Having an oyster problem?
In April, the Danish embassy in China posted a cheeky article on Weibo regarding their invasive oyster issue along the coast of Ribe, a small Danish town.
These giant oysters, known as the Pacific oysters are damaging their shore’s ecological system and are endangering the native Limfjord species.
This has become a major problem after a decade of non-interference by the Danish people and government.
Their expansion is unbridled due to the lack of natural enemies.
The surplus has become a burden, but not to Chinese food enthusiasts who see them as a culinary delicacy.
In response, many Chinese netizens gave witty solutions, most of which mentioned about consuming them all.
Some suggested exporting to China while others wanted tour package deals to bring the Chinese to the location for a feast.

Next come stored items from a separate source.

Lemma parse_number_length s l r : parse_number s = Some (l, r) -> (length r < length s)%nat.
Proof.
  unfold parse_number. pose proof (num_sign_length s). destruct (num_sign s) as [sign s1]. cbn in *.
  destruct (num_int s1) as [[i s2]|] eqn:Hi; [|done]. cbn.
  destruct (num_frac s2) as [[f s3]|] eqn:Hf; [|done]. cbn.
  destruct (num_exp s3) as [[e s4]|] eqn:He; [|done]. cbn. intros [= _ <-].
  apply num_int_length in Hi. apply num_frac_length in Hf. apply num_exp_length in He. lia.
Qed.

Lemma literal_length w j s j' r : w <> [] -> literal w j s = Some (j', r) -> s <> [] -> (length r < length s)%nat.
Proof.
  intros Hw. unfold literal. destruct (has_prefix s w); [|done]. intros [= _ <-] Hs. rewrite length_drop.
  destruct w, s; try done. cbn. lia.
Qed.

(** Whatever is parsed takes at least one byte. *)
Definition shrinks (n : nat) : Prop :=
  (forall d s j r, parse_value n d s = Some (j, r) -> (length r < length s)%nat)
  /\ (forall d s l r, parse_elems n d s = Some (l, r) -> (length r < length s)%nat)
  /\ (forall d s l r, parse_members n d s = Some (l, r) -> (length r < length s)%nat).

Ltac drop_blanks :=
  match goal with
  | |- context [skip_ws ?s] =>
      let H := fresh in
      pose proof (skip_ws_length s) as H; destruct (skip_ws s) as [|? ?]; [try done|cbn [length] in H]
  end.

Lemma shrinks_value n : shrinks n -> forall d s j r, parse_value (S n) d s = Some (j, r) -> (length r < length s)%nat.
Proof.
  intros (IHv & IHe & IHm) d s j r. cbn [parse_value]. drop_blanks.
  case_bool_decide.
  { destruct (_ <=? _)%N; [done|]. drop_blanks. case_bool_decide; [intros [= _ <-]; lia|].
    destruct (parse_members n _ _) as [[l' r']|] eqn:Hm; [|done]. apply IHm in Hm. intros [= _ <-]. cbn in Hm. lia. }
  case_bool_decide.
  { destruct (_ <=? _)%N; [done|]. drop_blanks. case_bool_decide; [intros [= _ <-]; lia|].
    destruct (parse_elems n _ _) as [[l' r']|] eqn:Hm; [|done]. apply IHe in Hm. intros [= _ <-]. cbn in Hm. lia. }
  case_bool_decide.
  { destruct (parse_string _) as [[t r']|] eqn:Ht; [|done]. apply parse_string_length in Ht. intros [= _ <-]. lia. }
  do 3 (case_bool_decide; [intros Hl; apply literal_length in Hl; [cbn in Hl; lia|done|done]|]).
  destruct (parse_number _) as [[l' r']|] eqn:Hn; [|done]. apply parse_number_length in Hn.
  intros [= _ <-]. cbn in Hn. lia.
Qed.

Lemma shrinks_all n : shrinks n.
Proof.
  induction n as [|n IH]; [by split_and!|]. split_and!; [by apply shrinks_value|..]; destruct IH as (IHv & IHe & IHm).
  - intros d s l r. cbn [parse_elems]. destruct (parse_value n d s) as [[j s1]|] eqn:Hv; [|done].
    apply IHv in Hv. cbn [mbind option_bind]. drop_blanks.
    case_bool_decide; [|case_bool_decide; [intros [= _ <-]; lia|done]].
    destruct (parse_elems n d _) as [[l' r']|] eqn:He; [|done]. apply IHe in He. intros [= _ <-]. lia.
  - intros d s l r. cbn [parse_members]. drop_blanks. case_bool_decide; [|done].
    destruct (parse_string _) as [[k s1]|] eqn:Hk; [|done]. apply parse_string_length in Hk.
    cbn [mbind option_bind]. drop_blanks. case_bool_decide; [|done].
    destruct (parse_value n d _) as [[j s2]|] eqn:Hv; [|done]. apply IHv in Hv.
    cbn [mbind option_bind]. drop_blanks.
    case_bool_decide; [|case_bool_decide; [intros [= _ <-]; lia|done]].
    destruct (parse_members n d _) as [[l' r']|] eqn:He; [|done]. apply IHm in He. intros [= _ <-]. lia.
Qed.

One well received comment recommended “oyster visas” where a 10-year unlimited entry with a maximum stay of 1 month each time would ensure the extinction of these marine mollusks within 5 years.
Following the explosive reaction, a Chinese woman, Ms Bian, who has been living in Denmark for 7 years, took the initiative in helping clear up the shores by collecting and eating 150 kg of oysters in May.
Image via Shanghaiist
According to the Sichuan native, she wanted to contribute actively to the issue and to cultivate a Sino-Danish friendship.
The Chengdu Business Daily reports that she had dug up massive amounts of oysters and cooked them in Sichuanese style for her family and friends.
Her Danish friends were very receptive to the traditionally spicy orientation.
Here are some pictures of her haul (Images via Shanghaiist):
Over the recent weeks, commercial deals have been discussed between Alibaba and other e-commerce companies to provide exporting services.
The Danish embassy in China also said that they will bring these ideas to the relevant authorities for consideration.